"Better Days" is a song by Indigenous Australian musicians Baker Boy, Dallas Woods, and Zambian-born Australian rapper Sampa the Great. It was released on 23 September 2020.

Background
"Better Days" follows his March single "Move", and is Baker's second single release for 2020. The song is the second collaboration Baker and Woods have released (after Woods featured on 2018's "Black Magic"), but is the first time either Baker or Woods have collaborated with Sampa the Great.

The track was premiered on Triple J's Drive with Hobba and Hing on 22 September 2020.

Composition and lyrics
Musically, "Better Days" is a hip hop, and neo soul song. The song contains lyrics in three languages: English, Yolngu Matha and Bemba.

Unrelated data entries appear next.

(** ** Grading *)

Definition start_grade (n : nat) (s : Submission) : GradeForm :=
  mkGradeForm n s (match s_grade s ≫= points with Some p => show_num p | None => [] end)
    (default [] (s_grade s ≫= grade_label)) (match s_grade s with Some g => feedback g | None => [] end) [] [] [] false [].
Definition open_grade (s : Submission) (w : Desk) : Desk :=
  match grading w with None => next_form (with_grading (Some (start_grade (made w) s)) w) | Some _ => w end.
Definition load_comments (n : nat) (id : jstr) : Script unit :=
  r <- send (Comments id);;
  match r with Ok l => Script.update (on_grading n (set_comments l)) | Throw _ => Ret tt end.
Definition load_history (n : nat) (id : jstr) : Script unit :=
  r <- send (GradeHistory id);;
  match r with Ok l => Script.update (on_grading n (set_history l)) | Throw _ => Ret tt end.

Definition msg_grade_failed : jstr := js "Grade could not be saved.".
Definition grade_points (g : GradeForm) : option jsnum := if truthy (g_points g) then Some (number_of_string (g_points g)) else None.
(** The comment, when there is one: sent, cleared from the form and read back. *)
Definition publish_comment (g : GradeForm) : Script (outcome (option jstr) unit) :=
  let id := submission_id (g_of g) in
  if truthy (trim (g_comment g)) then
    r <- send (AddComment id (trim (g_comment g)));;
    match r with
    | Throw x => Ret (Throw x)
    | Ok _ =>
      Do (on_grading (g_no g) (set_comment []))
        (r <- send (Comments id);;
         match r with
         | Throw x => Ret (Throw x)
         | Ok l => Do (on_grading (g_no g) (set_comments l)) (Ret (Ok tt))
         end)
    end
  else Ret (Ok tt).
(** [onSaved]. *)
Definition grade_saved (a : Assignment) : Script (outcome (option jstr) unit) :=
  r <- send (Submissions (assignment_id a));;
  match r with
  | Throw x => Ret (Throw x)
  | Ok l => Do (with_submissions l) (_ <- send Updated;; Ret (Ok tt))
  end.
Definition publish : Script unit :=
  w <- Script.get;;
  match grading w, selected w with
  | Some g, Some a =>
    let failed x := Script.update (on_grading (g_no g) (grade_says (failure_text x msg_grade_failed) false)) in
    if g_busy g || negb (points_ok (Some (max_points a)) (g_points g)) then Ret tt else
    Do (on_grading (g_no g) (grade_says [] true))
      (r <- send (SaveGrade (submission_id (g_of g)) (grade_points g) (null_if_empty (trim (g_label g))) (trim (g_feedback g)));;
       match r with
       | Throw x => failed x
       | Ok _ =>
         r <- publish_comment g;;
         match r with
         | Throw x => failed x
         | Ok _ =>
           r <- grade_saved a;;
           match r with
           | Throw x => failed x
           | Ok _ => Script.update (with_grading None)
           end
         end
       end)
  | _, _ => Ret tt
  end.
(** ** The address of the Host *)

Definition on_connection (n : nat) (f : Connection -> Connection) (w : Office) : Office :=
  match connection w with Some c => if Nat.eqb (conn_no c) n then with_connection (Some (f c)) w else w | None => w end.
Definition conn_says (m : jstr) (busy : bool) (c : Connection) : Connection :=
  mkConnection (conn_no c) (url c) (label c) (found c) busy m.
Definition set_url (u : jstr) (c : Connection) : Connection := mkConnection (conn_no c) u (label c) (found c) (c_busy c) (c_error c).
Definition set_label (l : jstr) (c : Connection) : Connection := mkConnection (conn_no c) (url c) l (found c) (c_busy c) (c_error c).
Definition msg_none_found : jstr := js "No Cinder Host was found automatically. Enter its address below.".
Definition msg_no_discovery : jstr := js "Automatic discovery was unavailable. Enter the address manually.".
(** [setFound], [setUrl] and [setError] of the addresses that were found. *)
Definition hosts_found (hosts : list jstr) (c : Connection) : Connection :=
  mkConnection (conn_no c) (match hosts with h :: _ => if truthy h then h else url c | [] => url c end) (label c) hosts false
    (match hosts with [] => msg_none_found | _ => c_error c end).
Definition DEV_HOST : jstr := js "http://127.0.0.1:7373".
Definition discover (isTauri : bool) : Script unit :=
  w <- Script.get;;
  match connection w with
  | Some c =>
    if c_busy c then Ret tt else
    Do (on_connection (conn_no c) (conn_says [] true))
      (if isTauri then
         r <- send DiscoverHosts None;;
         match r with
         | Ok hosts => Script.update (on_connection (conn_no c) (hosts_found hosts))
         | Throw _ => Script.update (on_connection (conn_no c) (conn_says msg_no_discovery false))
         end
       else Script.update (on_connection (conn_no c) (hosts_found [DEV_HOST])))
  | None => Ret tt
  end.
Definition msg_no_connection : jstr := js "Connection failed.".
(** The form is closed by [onSave]. *)
Definition save_connection : Script unit :=
  w <- Script.get;;
  match connection w with
  | Some c =>
    if c_busy c || negb (truthy (trim (url c))) then Ret tt else
    Do (on_connection (conn_no c) (conn_says [] true))
      (r <- send (SaveConnection (url c) (label c)) None;;
       match r with
       | Ok _ => Script.update (with_connection None)
       | Throw x => Script.update (on_connection (conn_no c) (conn_says (failure_text x msg_no_connection) false))
       end)
  | None => Ret tt
  end.

(** ** Settings *)

Definition on_settings (f : Settings -> Settings) (w : Office) : Office := with_settings (f (settings w)) w.
Definition set_teachers (l : list User) (s : Settings) : Settings :=
  mkSettings l (invite s) (inviteBusy s) (deleting s) (password s) (accountBusy s) (accountError s).
Definition set_invite (i : option Invite) (s : Settings) : Settings :=
  mkSettings (teachers s) i (inviteBusy s) (deleting s) (password s) (accountBusy s) (accountError s).
Definition set_inviteBusy (b : bool) (s : Settings) : Settings :=
  mkSettings (teachers s) (invite s) b (deleting s) (password s) (accountBusy s) (accountError s).
Definition set_deleting (u : option User) (s : Settings) : Settings :=
  mkSettings (teachers s) (invite s) (inviteBusy s) u (password s) (accountBusy s) (accountError s).
Definition set_password (p : jstr) (s : Settings) : Settings :=
  mkSettings (teachers s) (invite s) (inviteBusy s) (deleting s) p (accountBusy s) (accountError s).
Definition set_accountBusy (b : bool) (s : Settings) : Settings :=
  mkSettings (teachers s) (invite s) (inviteBusy s) (deleting s) (password s) b (accountError s).
Definition set_accountError (m : jstr) (s : Settings) : Settings :=
  mkSettings (teachers s) (invite s) (inviteBusy s) (deleting s) (password s) (accountBusy s) m.

Definition msg_no_teachers : jstr := js "Teacher accounts could not be loaded.".
Definition loadTeachers : Script unit :=
  r <- send TeacherAccounts None;;
  match r with
  | Ok l => Script.update (on_settings (set_teachers l))
  | Throw x => Script.update (on_settings (set_accountError (failure_text x msg_no_teachers)))
  end.
Definition msg_no_invite : jstr := js "An invite PIN could not be generated.".
Definition generate : Script unit :=
  w <- Script.get;;
  if inviteBusy (settings w) then Ret tt else
  Do (on_settings (fun s => set_accountError [] (set_inviteBusy true s)))
    (r <- send TeacherInvite None;;
     match r with
     | Ok i => Script.update (on_settings (fun s => set_inviteBusy false (set_invite (Some i) s)))
     | Throw x => Script.update (on_settings (fun s => set_inviteBusy false (set_accountError (failure_text x msg_no_invite) s)))
     end).
Definition msg_not_deleted : jstr := js "The teacher account could not be deleted.".
Definition delete_account : Script unit :=
  w <- Script.get;;
  match deleting (settings w) with
  | Some u =>
    let secret := password (settings w) in
    if accountBusy (settings w) || negb (truthy secret) then Ret tt else
    Do (on_settings (fun s => set_accountError [] (set_accountBusy true s)))
      (r <- send (DeleteTeacher (user_id u) secret) None;;
       match r with
       | Throw x => Script.update (on_settings (fun s => set_accountBusy false (set_accountError (failure_text x msg_not_deleted) s)))
       | Ok deleted_current =>
         Do (fun w => on_settings (fun s => set_password [] (set_deleting None s)) (forget (username u) w))
           ((if deleted_current : bool then Script.update sign_out else loadTeachers);;
            Script.update (on_settings (set_accountBusy false)))
       end)
  | None => Ret tt
  end.
(** Only the account that is signed in, [me], has the button. *)
Definition ask_delete (me : User) (u : User) (s : Settings) : Settings :=
  if seqb (user_id u) (user_id me) then set_accountError [] (set_password [] (set_deleting (Some u) s)) else s.
Definition invite_button (s : Settings) : jstr :=
  if inviteBusy s then js "Generating…"
  else match invite s with Some _ => js "Rotate teacher invite PIN" | None => js "Generate teacher invite PIN" end.
Definition msg_not_created : jstr := js "Account could not be created.".
Definition create_student (pl : Place) (classroom : jstr) (f : Form) : Script unit :=
  if negb (student_ready f) then Ret tt else
  let form g := on_page pl (fun p => set_creating (if_no (form_no f) g (creating p)) p) in
  Do (form (says [] true))
    (a <- send (CreateStudent (texts f SRoom) (student_input f));;
     match a with
     | Ok c => Do (on_page pl (fun p => set_credentials (Some c) (set_creating None p))) (refresh pl classroom)
     | Throw x => Script.update (form (says (failure_text x msg_not_created) false))
     end).
Definition msg_not_changed : jstr := js "Student could not be updated.".
Definition edit_student (pl : Place) (classroom : jstr) (f : Form) : Script unit :=
  match f_of f with
  | None => Ret tt
  | Some s =>
    if negb (student_ready f) then Ret tt else
    let form g := on_page pl (fun p => set_editing (if_no (form_no f) g (editing p)) p) in
    Do (form (says [] true))
      (a <- send (UpdateStudent (user_id s) (student_input f));;
       match a with
       | Ok _ => Do (on_page pl (set_editing None)) (refresh pl classroom)
       | Throw x => Script.update (form (says (failure_text x msg_not_changed) false))
       end)
  end.
Definition msg_room_not_saved : jstr := js "Classroom could not be saved.".
Definition create_classroom : Script unit :=
  w <- Script.get;;
  match new_classroom w with
  | None => Ret tt
  | Some f =>
    if negb (classroom_ready f) then Ret tt else
    let form g w := with_new (if_no (form_no f) g (new_classroom w)) w in
    Do (form (says [] true))
      (a <- send (CreateClassroom (classroom_input f));;
       match a with
       | Ok _ => Do (with_new None) (_ <- send Updated;; Ret tt)
       | Throw x => Script.update (form (says (failure_text x msg_room_not_saved) false))
       end)
  end.
Definition rename_classroom (r : Room) (f : Form) : Script unit :=
  if negb (classroom_ready f) then Ret tt else
  let n := room_no r in
  let form g := on_room n (fun r => set_renaming (if_no (form_no f) g (renaming r)) r) in
  Do (form (says [] true))
    (a <- send (UpdateClassroom (classroomId r) (classroom_input f));;
     match a with
     | Ok _ => Do (on_room n (set_renaming None)) (reload n (classroomId r))
     | Throw x => Script.update (form (says (failure_text x msg_room_not_saved) false))
     end).

(** ** Students *)

Definition msg_not_reset : jstr := js "Sign-in details could not be reset.".
Definition reset_pin (id : jstr) : Script unit :=
  Do (on_page StudentsPage (set_p_error []))
    (a <- send (ResetCredentials id);;
     match a with
     | Ok c => Do (on_page StudentsPage (set_credentials (Some c))) (_ <- send Updated;; Ret tt)
     | Throw x => Script.update (on_page StudentsPage (set_p_error (failure_text x msg_not_reset)))
     end).
Definition msg_not_removed : jstr := js "The student account could not be removed.".
Definition remove_account (id : jstr) : Script unit :=
  Do (on_page StudentsPage (set_p_error []))
    (a <- send (DeleteStudent id);;
     match a with
     | Ok _ => _ <- send Updated;; Ret tt
     | Throw x => Script.update (on_page StudentsPage (set_p_error (failure_text x msg_not_removed)))
     end).

(** ** The classroom that is open *)

(** A button that is busy while its request waits: [setBusyId(id)], the
    request, and [finally { setBusyId("") }]. *)
Definition busy_with (r : Room) (id : jstr) (q : Query) (go : answer q -> Script (option jstr)) : Script unit :=
  let n := room_no r in
  Do (on_room n (fun r => set_error [] (set_busy id r)))
    (a <- send q;;
     m <- go a;;
     Script.update (on_room n (fun r => set_busy [] (match m with Some m => set_error m r | None => r end)))).
Definition then_reload (r : Room) (msg : jstr) (a : outcome (option jstr) unit) : Script (option jstr) :=
  match a with
  | Ok _ => reload (room_no r) (classroomId r);; Ret None
  | Throw x => Ret (Some (failure_text x msg))
  end.
Definition msg_roster : jstr := js "Roster could not be updated.".
Definition toggle_student (r : Room) (id : jstr) : Script unit :=
  if seqb (busyId r) id then Ret tt
  else if enrolled r id then busy_with r id (RemoveStudent (classroomId r) id) (then_reload r msg_roster)
  else busy_with r id (EnrolStudent (classroomId r) id) (then_reload r msg_roster).
Definition teacher_key (id : jstr) : jstr := js "teacher:" ++ id.
Definition msg_co_removed : jstr := js "Co-teacher could not be removed.".
Definition remove_teacher (r : Room) (id : jstr) : Script unit :=
  if seqb (busyId r) (teacher_key id) then Ret tt
  else busy_with r (teacher_key id) (RemoveTeacher (classroomId r) id) (then_reload r msg_co_removed).
Definition msg_co_added : jstr := js "Co-teacher could not be added.".
Definition add_teacher (r : Room) : Script unit :=
  let id := teacherToAdd r in
  if negb (truthy id) || truthy (busyId r) then Ret tt
  else busy_with r (teacher_key id) (AddTeacher (classroomId r) id) (fun a =>
    match a with
    | Ok _ => Do (on_room (room_no r) (set_teacherToAdd [])) (then_reload r msg_co_added a)
    | Throw _ => then_reload r msg_co_added a
    end).
(** Leaving the room, which revokes the URL of what was open in it. *)
Definition revoke (v : option Preview) (l : list nat) : list nat :=
  match v with Some p => List.filter (fun u => negb (Nat.eqb u (pv_url p))) l | None => l end.
Definition leave (w : School) : School :=
  match room w with Some r => with_room None (with_urls (revoke (preview r) (urls w)) w) | None => w end.
(** No failure is caught here. *)
Definition archive (r : Room) : Script unit :=
  a <- send (DeleteClassroom (classroomId r));;
  match a with
  | Ok _ => _ <- send Updated;; Script.update leave
  | Throw _ => Ret tt
  end.
Definition msg_not_uploaded : jstr := js "Material could not be uploaded.".
Definition upload (r : Room) (file : Blob) : Script unit :=
  let n := room_no r in
  if uploading r then Ret tt else
  Do (on_room n (fun r => set_error [] (set_uploading true r)))
    (a <- send (UploadMaterial (classroomId r) file);;
     match a with
     | Ok _ => load n (classroomId r);; Script.update (on_room n (set_uploading false))
     | Throw x => Script.update (on_room n (fun r => set_uploading false (set_error (failure_text x msg_not_uploaded) r)))
     end).
(** [setMaterialPreview], with the effect that revokes the URL before it; a URL
    that is made for a room that is gone is revoked by nobody. *)
Definition show_preview (n : nat) (v : option Preview) (w : School) : School :=
  match room w with
  | Some r => if Nat.eqb (room_no r) n then with_room (Some (set_preview v r)) (with_urls (revoke (preview r) (urls w)) w) else w
  | None => w
  end.
Definition msg_not_opened : jstr := js "Material could not be opened.".
Definition open_material (r : Room) (m : StudyNode) : Script unit :=
  if seqb (busyId r) (node_id m) then Ret tt
  else busy_with r (node_id m) (MaterialBlob (node_id m)) (fun a =>
    match a with
    | Ok b =>
      w <- Script.get;;
      let u := made w in
      Do (fun w => show_preview (room_no r) (Some (mkPreview u (mime b) (node_name m))) (making (with_urls (urls w ++ [u]) w)))
        (Ret None)
    | Throw x => Ret (Some (failure_text x msg_not_opened))
    end).
Definition rename_material (r : Room) (m : StudyNode) (prompt : option jstr) : Script unit :=
  let name := trim (default [] prompt) in
  if negb (truthy name) || seqb name (node_name m) then Ret tt else
  a <- send (RenameNode (node_id m) name);;
  match a with Ok _ => load (room_no r) (classroomId r) | Throw _ => Ret tt end.
Definition delete_material (r : Room) (m : StudyNode) : Script unit :=
  a <- send (DeleteNode (node_id m));;
  match a with Ok _ => load (room_no r) (classroomId r) | Throw _ => Ret tt end.
Lemma restore_outcome_witness :
  let w := go HostConsole.Backup [] in
  let env (n : nat) := if Nat.eqb n 1 then refuses (js "made with a different password") else grants [] in
  page w = BackupPage [] (mkAutoCard None 14 []) /\
  page (snd (finish (restore (no w) (running w) (Some (js "pw")) true (Some (js "old")) None) env 0 w)) =
    BackupPage (restored (js "/usb/a")) (mkAutoCard None 14 []).
Proof.
  assert (Hp : page (go HostConsole.Backup []) = BackupPage [] (mkAutoCard None 14 [])) by (vm_compute; reflexivity).
  split; [exact Hp|].
  pose proof (restore_outcome (fun n => if Nat.eqb n 1 then refuses (js "made with a different password") else grants []) 0
    (go HostConsole.Backup []) [] (mkAutoCard None 14 []) (Some (js "pw")) true (Some (js "old")) None Hp) as H.
  vm_compute in H |- *. exact (proj1 H).
Defined.
Lemma limit_outcome_witness :
  let w := go HostConsole.Settings [] in
  let a := type_ai Limit (js "5000") new_ai in
  let v := with_page (SettingsPage (new_settings (Some school_public)) a []) w in
  asked (snd (finish (saveLimit (no v) a None) (fun _ => grants []) 0 v)) = asked v ++ [(SaveAiLimit (Some (num 5000)), None)].
Proof.
  pose proof (limit_outcome (fun _ => grants []) 0
    (with_page (SettingsPage (new_settings (Some school_public)) (type_ai Limit (js "5000") new_ai) []) (go HostConsole.Settings []))
    (new_settings (Some school_public)) (type_ai Limit (js "5000") new_ai) [] None eq_refl) as H.
  cbv zeta in H. match type of H with if ?c then _ else _ => assert (c = false) as E by (vm_compute; reflexivity); rewrite E in H; clear E end.
  destruct H as [H _]. vm_compute in H |- *. exact H.
Defined.

(** A cancelled question for the replacement does not cancel: the teacher is
    disabled without one. *)
Example cancel_still_disables :
  sent (go HostConsole.People [Answered 0 (grants both); Press_ (DisablePerson 0 None)]) = [ListPeople [] None; SetPersonDisabled (js "t1") true None].
Proof. vm_compute. done. Qed.

(** A failure to move a file to the Trash leaves the page as it was. *)
Example move_failure_silent :
  let es := [Answered 0 (grants []); Press_ (MoveFile 0)] in
  page (go HostConsole.Files (es ++ [Answered 0 (refuses (js "Locked"))])) = page (go HostConsole.Files es).
Proof. vm_compute. done. Qed.

(** The answer to an earlier search, when it comes last, is what stays. *)
Example older_search_wins :
  people_page (go HostConsole.People
    [Answered 0 (grants both); Press_ (SearchPeople (js "a")); Press_ (SearchPeople (js "an")); Answered 1 (grants [ann]); Answered 0 (grants both)]) =
  Some (mkPeople both (js "an") [] []).
Proof. vm_compute. done. Qed.

(** The list that is read again after an edit is that of the search the edit
    began under. *)
Example edit_reloads_old_search :
  last (sent (go HostConsole.People
    [Answered 0 (grants both); Press_ (EditPerson 0 (Some (js "Anne")) (Some (js "ann"))); Press_ (SearchPeople (js "bo"));
     Answered 1 (grants [bob]); Answered 0 (grants [])])) = Some (ListPeople [] None).
Proof. vm_compute. done. Qed.

(** The limit 0 removes the limit. *)
Example zero_limit_removes :
  last (sent (go HostConsole.Settings [Answered 0 (grants []); Press_ (TypeAi Limit (js "0")); Press_ SaveLimit])) = Some (SaveAiLimit None).
Proof. vm_compute. done. Qed.

(** Saving before the stored settings were read, or after reading them failed,
    empties the address and both models. *)
Example unread_settings_overwritten :
  last (sent (go HostConsole.Settings [Answered 0 (refuses (js "busy")); Press_ (TypeAi ApiKey (js "k")); Press_ SaveAi])) =
  Some (SaveAiSettings (mkAiRequest None [] (Some (js "k")) None [])).
Proof. vm_compute. done. Qed.

(** A preview that arrives after the page was left is never revoked. *)
Example late_preview_leaks :
  alive (go HostConsole.Files [Answered 0 (grants []); Press_ (ViewFile 0); Open HostConsole.People; Answered 0 (grants []); Open HostConsole.Files]) = [0%nat].
Proof. vm_compute. done. Qed.
(** * gathertool: the request context, its retry machine and the cookie pool

    A shallow embedding of [context.go]: the [Context] struct, [Context.Do],
    [Context.Upload] and the package-level [cookiePool].

    The Go code mutates the context through a pointer and talks to the
    outside (the HTTP transport, the response body, the log, the file
    system).  Here the context is threaded explicitly, and everything the
    code does to the outside is appended, in order, to a trace of events.
    What the outside answers is given by oracles: the transport
    ([ClientDoT]), the function values stored in the hook fields
    ([HookTable]), the package variable [StatusCodeMap] (declared elsewhere
    in the package, and a parameter here) and [os.Create]. *)

From Stdlib Require Import ZArith List String Ascii Bool Lia.
From Stdlib Require Import Strings.Byte.
Import ListNotations.

Local Open Scope string_scope.
Local Open Scope list_scope.
Local Open Scope Z_scope.

Module gathertool.

(** ** Go's [int] and [int64]: 64-bit two's complement *)

Definition int_min : Z := - 2 ^ 63.
Definition int_max : Z := 2 ^ 63 - 1.

(** The value an [int] holds after an arithmetic result [z]. *)
Definition wrap_int (z : Z) : Z := (z + 2 ^ 63) mod 2 ^ 64 - 2 ^ 63.

(** ** [strings.Contains] *)

Fixpoint Contains (s substr : string) : bool :=
  if String.prefix substr s then true
  else match s with
       | EmptyString => false
       | String _ s' => Contains s' substr
       end.

(** The text [Do] and [Upload] look for in the transport error. *)
Definition timeout_marker : string :=
  "(Client.Timeout exceeded while awaiting headers)".

(** ** Response bodies

    A body is an [io.Reader] owned by the transport.  It is modelled by what
    it answers to the successive [Read] calls made on it: a chunk of bytes
    and an error status.  A reader whose answers are used up is at end of
    file. *)

Inductive ReadErr : Type :=
| RNil                      (* err == nil *)
| REOF                      (* err == io.EOF *)
| RFail (msg : string).     (* any other error *)

Definition Reader : Type := list (list byte * ReadErr).

(** [r.Read(buf)] with [len(buf) = cap]: the bytes placed in [buf[:n]], the
    error, and the reader afterwards.  [n] never exceeds [len(buf)]: an
    answer is what one call returns, and is cut to the buffer. *)
Definition Read (cap : nat) (r : Reader) : list byte * ReadErr * Reader :=
  match r with
  | [] => ([], REOF, [])
  | (chunk, e) :: rest => (firstn cap chunk, e, rest)
  end.

(** [ioutil.ReadAll]: reads until an error; end of file is not an error.
    [ReadAll] grows its own buffer, so a chunk is taken whole. *)
Fixpoint ReadAll_from (acc : list byte) (r : Reader)
  : list byte * option string * Reader :=
  match r with
  | [] => (acc, None, [])
  | (chunk, RNil) :: rest => ReadAll_from (acc ++ chunk) rest
  | (chunk, REOF) :: rest => (acc ++ chunk, None, rest)
  | (chunk, RFail msg) :: rest => (acc ++ chunk, Some msg, rest)
  end.

Definition ReadAll (r : Reader) : list byte * option string * Reader :=
  ReadAll_from [] r.

(** The bytes a reader delivers up to and including its first answer that
    carries an error status (end of file or a failure). *)
Fixpoint content (r : Reader) : list byte :=
  match r with
  | [] => []
  | (chunk, RNil) :: rest => chunk ++ content rest
  | (chunk, _) :: _ => chunk
  end.

(** ** [http.Request], [http.Response], [http.Client] *)

Record Request : Type := mkRequest {
  Method : string;
  URL : string;
  Header : list (string * string)
}.

Record Response : Type := mkResponse {
  StatusCode : Z;
  ContentLength : string;     (* Header.Get("Content-Length") *)
  Body : Reader;
  Closed : bool               (* Body.Close() was called *)
}.

(** An [*http.Client] is a handle; what it does is the transport oracle's. *)
Definition Client : Type := nat.

(** A function value stored in a hook field is a handle into the table of
    the functions the caller supplied. *)
Definition HookId : Type := nat.

(** ** [Context] *)

Record Context : Type := mkContext {
  Token : string;
  Client_ : Client;
  Req : Request;
  Resp : option Response;
  Err : option string;
  times : Z;                      (* RetryTimes, an int; starts at 0 *)
  MaxTimes : Z;
  SucceedFunc : option HookId;
  FailedFunc : option HookId;
  RetryFunc : option HookId;
  StartFunc : option HookId;
  EndFunc : option HookId;
  Task : option nat;
  RespBody : list byte;
  JobNumber : Z;
  Ms : Z
}.

Definition set_times (t : Z) (c : Context) : Context :=
  mkContext (Token c) (Client_ c) (Req c) (Resp c) (Err c) t (MaxTimes c)
    (SucceedFunc c) (FailedFunc c) (RetryFunc c) (StartFunc c) (EndFunc c)
    (Task c) (RespBody c) (JobNumber c) (Ms c).

Definition set_Resp (r : option Response) (c : Context) : Context :=
  mkContext (Token c) (Client_ c) (Req c) r (Err c) (times c) (MaxTimes c)
    (SucceedFunc c) (FailedFunc c) (RetryFunc c) (StartFunc c) (EndFunc c)
    (Task c) (RespBody c) (JobNumber c) (Ms c).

The lyrics discuss "oppression, the pressures of meeting the expectations of your culture, and imposter syndrome ."

Promotion
Baker began teasing the collaboration on Instagram on 16 September, sharing a photo of the three artists together. The following day, he confirmed the artists had worked together, announcing the single on social media. Baker additionally posted videos of himself on TikTok, showing him dancing amongst various Bendigo landmarks.

Critical reception
Triple J's Sose Fuamoli felt that the song "shows a new side of the artist's musicality and proves that he can explore honest territory with emotional depth.

Beat Magazines Kate Streader thought the song was "new thematic territory" for Baker and felt the song offered "an ultimately uplifting message of resilience and perseverance".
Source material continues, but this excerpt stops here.